Since RDF often requires a surrounding framework (such as loading some RDF-schema or OWL on the web at a fixed IRI), we will focus on mostly schemaless JSON or CSV metadata, although it might not be optimal.

For example, we might have the following JSON to represent an ecological measurement:

{
  "deposited_in": "https://doi.org/00000.00000.0",
  "author": {
    "full_name": "John Snow Doe",
    "orcid": "0000-0000-0000-0001",
    "email": "jhon.doe@biology_department.org"
  },
  "title": "Number of species in fields",
  "description": "The number of plant species in different fields from expert examination was measured by sampling ten random one-meter squares per field.",
  "objects": [
    {
      "file_name": "my_data.csv",
      "file_format": "csv",
      "column_description": {
        "observation_id": "The unique ID of the observation",
        "field_size": "The size of the field, in meteres squared",
        "species_number": "The total number of different species found in the field",
        "species_density": "The average number of different species per squared meter",
        "field_longitude": "The longitude of the centroid of the field",
        "field_latitude": "The latutide of the field",
        "field_altitude": "The altitude of the field, in meters above sea level"
      }
    }
  ]
}

Take a moment to consider if you think that this metadata is complete. Do you understand precisely what was done? Do you think the metadata is lacking? Or maybe you think it has too much information. Think about the structure of the metadata. Can such a template be reused in other, perhaps largely different experiments? What would you change to make it more flexible?
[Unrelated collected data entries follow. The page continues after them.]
(** The compiled graph, on the state with the record. *)
Definition beside_compiled (cg : CompiledGraph Σ St Up)
  : CompiledGraph (Σ * list TraceEvent) St Up :=
  mkCompiled (beside_graph (cg_graph cg)) (cg_entry cg).

(** The handler that keeps every event it is told, in order. *)
Definition recorder (ev : TraceEvent) (σ : Σ * list TraceEvent) : Σ * list TraceEvent :=
  (σ.1, σ.2 ++ [ev]).

(** The options [o] with the recorder as the one handler. *)
Definition recording (o : RunOptions Σ) : RunOptions (Σ * list TraceEvent) :=
  mkRunOptions (recursionLimit o) [recorder] (λ σ, signal o σ.1).

(** A computation on the state with the record that is [m] on the state
    and adds to the record events that [T] accepts, given whether [m]
    returned. *)
Definition logs {A} (T : bool → list TraceEvent → Prop)
    (m' : M (Σ * list TraceEvent) A) (m : M Σ A) : Prop :=
  ∀ σ record,
    ∃ events, m' (σ, record) = ((m σ).1, ((m σ).2, record ++ events)) ∧ T (is_ok (m σ).1) events.

(** The graph [h] is the graph [g] with nodes that write to the record:
    the node [n] logs what [T n] accepts, and the routing functions log
    nothing. *)
Record graph_logs (T : string → bool → list TraceEvent → Prop)
    (h : StateGraph (Σ * list TraceEvent) St Up) (g : StateGraph Σ St Up) : Prop := {
  logs_nodes : Forall2 (λ n' n, n'.1 = n.1 ∧ ∀ s, logs (T n.1) (n'.2 s) (n.2 s))
                 (sg_nodes h) (sg_nodes g);
  logs_edges : sg_edges h = (λ e, (e.1, beside_edge e.2)) <$> sg_edges g;
}.

End recording.

(** ** Lemmas *)

Lemma head_snoc {A} (l : list A) (x : A) : head (l ++ [x]) = Some (default x (head l)).
Proof. by destruct l. Qed.

Section options_lemmas.
Context {Σ St Up : Type} `{Annotation St Up}.
Implicit Types (g : StateGraph Σ St Up) (o : RunOptions Σ) (σ : Σ) (s : St).

(** *** Without handlers and without signal *)

Lemma step_with_unobserved o g cur s σ :
  callbacks o = [] → step_with o g cur s σ = step g cur s σ.
Proof.
  intros Ho. unfold step_with, step, emit, notify, modify, bind. rewrite Ho. cbn.
  destruct (Js.assoc cur (sg_nodes g)) as [fn|]; [|done].
  destruct (fn s σ) as [[u|e] σ1]; [|done].
  by destruct (next_node g cur (ann_reduce s u) σ1) as [[nxt|e] σ2].
Qed.

(** The executor of [Engine] is the executor under options that hold a
    recursion limit only. *)
Lemma walk_with_plain limit g fuel cur s visited σ :
  walk_with (plain limit) g fuel cur s visited σ = walk g fuel cur s visited σ.
Proof.
  revert cur s visited σ. induction fuel as [|fuel IH]; intros cur s visited σ; cbn;
    destruct (String.eqb cur END); [done..|].
  rewrite step_with_unobserved by done.
  by destruct (step g cur s σ) as [[[s1 nxt]|e] σ1].
Qed.

Lemma invoke_with_plain (cg : CompiledGraph Σ St Up) input limit :
  invoke_with cg input (plain limit) ≃ invoke cg input limit.
Proof.
  intros σ. unfold invoke_with, invoke_with_trace, invoke, invoke_trace.
  by rewrite walk_with_plain.
Qed.

(** A handler listed twice is told twice. *)
Lemma notify_twice limit (handler : TraceEvent → Σ → Σ) sig ev σ :
  notify (mkRunOptions limit [handler; handler] sig) ev σ = handler ev (handler ev σ).
Proof. done. Qed.

(** *** Cancellation *)

(** A run that starts with the signal raised runs nothing. *)
Lemma cancel_is_prompt o g fuel cur s visited σ :
  signal o σ = true →
  walk_with o g fuel cur s visited σ = (Err cancellation_error, visited, σ).
Proof. intros Hσ. destruct fuel; cbn; by rewrite Hσ. Qed.

(** A run that ends with the signal raised ends with the cancellation
    error: it returns no state and no other error. *)
Lemma walk_with_cancelled o g fuel cur s visited σ :
  signal o (walk_with o g fuel cur s visited σ).2 = true →
  (walk_with o g fuel cur s visited σ).1.1 = Err cancellation_error.
Proof.
  revert cur s visited σ. induction fuel as [|fuel IH]; intros cur s visited σ; cbn;
    destruct (signal o σ) eqn:Hσ; [done| |done|];
    destruct (String.eqb cur END); cbn; try congruence.
  destruct (step_with o g cur s σ) as [[[s1 nxt]|e] σ1]; [apply IH|].
  cbn. unfold surfaced. by intros ->.
Qed.

(** A run that returns a state, or fails with another error than the
    cancellation, ends with the signal down. *)
Lemma walk_with_uncancelled o g fuel cur s visited σ r visited' σ' :
  walk_with o g fuel cur s visited σ = (r, visited', σ') →
  r ≠ Err cancellation_error → signal o σ' = false.
Proof.
  intros Hw Hr. pose proof (walk_with_cancelled o g fuel cur s visited σ) as Hc.
  rewrite Hw in Hc. cbn in Hc. by destruct (signal o σ'); [destruct Hr; apply Hc|].
Qed.

(** The signal only cuts a run short: a run under a signal and without
    handlers is the run of [Engine.walk], or it is cancelled, with the
    signal raised, after nodes that the run of [Engine.walk] completes
    first. *)
Lemma walk_with_cut o g fuel cur s visited σ :
  callbacks o = [] →
  walk_with o g fuel cur s visited σ = walk g fuel cur s visited σ ∨
  (walk_with o g fuel cur s visited σ).1.1 = Err cancellation_error ∧
  signal o (walk_with o g fuel cur s visited σ).2 = true ∧
  (walk_with o g fuel cur s visited σ).1.2 `prefix_of` (walk g fuel cur s visited σ).1.2.
Proof.
  intros Ho. revert cur s visited σ.
  induction fuel as [|fuel IH]; intros cur s visited σ;
    (destruct (signal o σ) eqn:Hσ;
      [right; rewrite cancel_is_prompt by done; split_and!; [done..|];
       destruct (walk g _ cur s visited σ) as [[r v] σ'] eqn:Hw;
       apply walk_done in Hw as (more & -> & _); by eexists|]);
    cbn; rewrite Hσ; destruct (String.eqb cur END); [by left..|].
  rewrite step_with_unobserved by done.
  destruct (step g cur s σ) as [[[s1 nxt]|e] σ1]; [apply IH|].
  cbn. unfold surfaced. destruct (signal o σ1) eqn:Hσ1; [by right | by left].
Qed.

End options_lemmas.

(** *** Simulation *)

Section options_simulation.
Context {Σ Σ' St Up : Type} `{Annotation St Up} (R : Σ → Σ' → Prop).
Implicit Types (g : StateGraph Σ St Up) (h : StateGraph Σ' St Up).
Implicit Types (o : RunOptions Σ) (q : RunOptions Σ').

(** The handlers of [o] and of [q] keep the relation, and the signals
    agree on related states. *)
Record options_sim o q : Prop := {
  sim_notify : ∀ ev σ σ', R σ σ' → R (notify o ev σ) (notify q ev σ');
  sim_signal : ∀ σ σ', R σ σ' → signal o σ = signal q σ';
}.

Lemma emit_sim o q ev : options_sim o q → msim R (emit o ev) (emit q ev).
Proof. intros Ho σ σ' Hσ. split; [done | by apply Ho]. Qed.

Lemma step_with_sim o q g h cur s :
  graph_sim R g h → options_sim o q →
  msim R (step_with o g cur s) (step_with q h cur s).
Proof.
  intros Hsim Ho. unfold step_with.
  destruct (assoc_Forall2 (λ fn fn', ∀ s, msim R (fn s) (fn' s)) _ _ cur
              (sim_nodes _ _ _ Hsim)) as [fn fn' Hfn|];
    [|apply msim_throw].
  repeat first [ apply msim_ret | by apply emit_sim | by apply next_node_sim | apply Hfn
               | apply msim_bind; [|intros ?] ].
Qed.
Here are some comments on this metadata example which you may or may not have considered:

Who (did) John Doe work for when they collected the data?
- This information might be relevant to a sociologist, for example, or to check for any conflicts of interest.
When was this data collected?
- With the fast changes in climate, when the measurement was done is tremendously important;
A variable is in the description ("Ten random one-metere squares") but it's not encoded in the rest of the metadata as a findable field;
- Perhaps someone might be interested in looking for effects of changing the number of samples areas, or their size, in measures such as this one.
The species_density field is redundant if we added the above measure as a (meta)data.
Where is the file described in the metadata located?
- If we obtained ONLY this metadata file, we would not be able to locate the file anywhere.
Is "Snow" a second name or part of the surname of the author? Is "Doe" the given name or the surname?
- While this might be easy to spot for names from your culture, imagine the same situation for names from cultures unknown to you.
- The author ID, as included here, is very helpful to determine actually who this author is.

Some comments might seem pedantic, but remember that if they are not recoded at the moment of data creation, they might be lost forever, making the data useless if they are ever needed.

While it's impossible to record every potential variable that is relevant for the measurement (a large chunk of statistics would not exist if that was the case), it is important to take the time to think of comments like the ones above before depositing the data (and forgetting about it).

And I disappear immediately in an ominous way.